== Task data ==

Lemma write_fat_entry_t img c v :
  fits img -> valid fs c ->
  T img (fat32_write_fat_entry fs c v) (fun img' _ => set_entry c (Z.land v FAT32_MASK) img img')
    (fun img' _ => len img' = len img /\ ~ rel).
Proof.
  intros Hfit Hc. unfold fat32_write_fat_entry. rewrite (valid_range fs G c Hc).
  apply (t_bind_lift _ _ _ _ (u32 (c * 4) / bytes_per_sector fs)); [unfold udiv; by rewrite bps_nonzero|].
  apply (t_bind_lift _ _ _ _ (u32 (c * 4) mod bytes_per_sector fs)); [unfold umod; by rewrite bps_nonzero|].
  destruct (g_bps _ G) as [? _]. pose proof (g_fats _ G).
  eapply (t_with_buffer rel); [lia| |done]. intros buf Hbuf _.
  apply write_fats_t; [done|done|lia|lia|done].
Qed.

Lemma invalid_write_entry_t img c v Q (E : list Z -> Z -> Prop) :
  ~ valid fs c -> E img (- EINVAL) -> T img (fat32_write_fat_entry fs c v) Q E.
Proof. intros Hc HE. unfold fat32_write_fat_entry. rewrite (invalid_range fs G c Hc). by apply t_err. Qed.

(** Entry [c] of the first copy, the one that is read. *)
Definition next_of (img : list Z) (c : Z) : Z := fat fs img 0 c.

Lemma set_entry_next c v img img' c' :
  set_entry c v img img' -> valid fs c' -> next_of img' c' = if c' =? c then v else next_of img c'.
Proof.
  intros Hs Hc'. pose proof (g_fats _ G). unfold next_of. rewrite (fst_fat _ _ _ _ _ _ _ Hs) by (try done; lia).
  by destruct (Z.ltb_spec 0 (num_fats fs)); [|lia].
Qed.

(** ** Clusters *)

Lemma spc_small : sectors_per_cluster fs < 2 ^ 32.
Proof. destruct G as [[? _] ? ? ? ? ? ? ? ? ?]. nia. Qed.

Lemma cluster_sector c :
  valid fs c -> 0 <= fat32_cluster_to_sector fs c < 2 ^ 32 /\
  fat32_cluster_to_sector fs c * bytes_per_sector fs = data_pos fs c.
Proof.
  intros Hc. unfold fat32_cluster_to_sector, data_pos, valid in *. pose proof (g_clusters _ G) as Hcl.
  pose proof (g_end _ G) as Hend. pose proof (g_spc _ G). pose proof (data_start_nonneg fs G).
  destruct (g_bps _ G) as [? _]. unfold FAT32_BAD in Hcl.
  assert (0 <= data_start_sector fs) by nia.
  assert (0 <= (c - 2) * sectors_per_cluster fs <= total_clusters fs * sectors_per_cluster fs) by nia.
  rewrite (u32_id (c - 2)) by lia. rewrite (u32_id (_ * _)) by lia. rewrite u32_id by lia. split; [lia|done].
Qed.

Lemma read_cluster_t img c buf :
  fits img -> valid fs c -> len buf = bytes_per_cluster fs ->
  T img (fat32_read_cluster fs c buf)
    (fun img' b => img' = img /\ b = data fs img c /\ len b = bytes_per_cluster fs)
    (fun img' _ => img' = img /\ ~ rel).
Proof.
  intros Hfit Hc Hbuf. unfold fat32_read_cluster. rewrite (valid_range fs G c Hc).
  destruct (cluster_sector c Hc) as [Hs Ep]. pose proof (g_spc _ G). pose proof spc_small. pose proof (g_bpc _ G) as Hbpc.
  destruct (data_pos_bounds fs G c Hc). pose proof (bpc_pos fs G). pose proof (data_start_nonneg fs G).
  eapply (t_read_blocks rel); [lia|lia|lia| |].
  - intros Hr. rewrite Ep, Z.mul_comm, <- Hbpc. split; [done|]. split; [done|]. apply len_slice; lia.
  - intros e Hsh. split; [done|]. intros Hr. specialize (Hsh Hr). specialize (Hfit Hr). lia.
Qed.

Lemma invalid_read_cluster_t img c buf Q (E : list Z -> Z -> Prop) :
  ~ valid fs c -> E img (- EINVAL) -> T img (fat32_read_cluster fs c buf) Q E.
Proof. intros Hc HE. unfold fat32_read_cluster. rewrite (invalid_range fs G c Hc). by apply t_err. Qed.

(** [img'] is [img] with [buf] in cluster [c]. *)
Record set_data (c : Z) (buf img img' : list Z) : Prop := {
  sd_len : len img' = len img;
  sd_fat : forall i' c', 0 <= i' < num_fats fs -> valid fs c' -> fat fs img' i' c' = fat fs img i' c';
  sd_data : forall c', valid fs c' -> data fs img' c' = if c' =? c then buf else data fs img c'
}.

Lemma set_data_next c buf img img' c' :
  set_data c buf img img' -> valid fs c' -> next_of img' c' = next_of img c'.
Proof. intros Hs Hc. pose proof (g_fats _ G). apply (sd_fat _ _ _ _ Hs); [lia|done]. Qed.

Lemma write_cluster_t img c buf :
  fits img -> valid fs c -> len buf = bytes_per_cluster fs -> Forall byte_ok buf ->
  T img (fat32_write_cluster fs c buf) (fun img' _ => set_data c buf img img')
    (fun img' _ => len img' = len img /\ ~ rel).
Proof.
  intros Hfit Hc Hbuf Hby. unfold fat32_write_cluster. rewrite (valid_range fs G c Hc).
  destruct (cluster_sector c Hc) as [Hs Ep]. pose proof (g_spc _ G). pose proof spc_small. pose proof (g_bpc _ G) as Hbpc.
  destruct (data_pos_bounds fs G c Hc). pose proof (bpc_pos fs G). pose proof (data_start_nonneg fs G).
  eapply (t_write_blocks rel); [lia|lia|lia|done| |].
  - intros Hr. rewrite Ep. assert (data_pos fs c + bytes_per_cluster fs <= len img) by lia. constructor.
    + apply len_splice; lia.
    + intros i' c' Hi' Hc'. by apply (fat_splice_data fs G).
    + intros c' Hc'. by apply (data_splice_data fs G).
  - intros img' e Hl Hsh. split; [done|]. intros Hr. specialize (Hsh Hr). specialize (Hfit Hr). lia.
Qed.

===

▶ Exercise goal: Give back every line of the listing where the word "eapply" shows up.

▶ Answer:
  eapply (t_with_buffer rel); [lia| |done]. intros buf Hbuf _.
  eapply (t_read_blocks rel); [lia|lia|lia| |].
  eapply (t_write_blocks rel); [lia|lia|lia|done| |].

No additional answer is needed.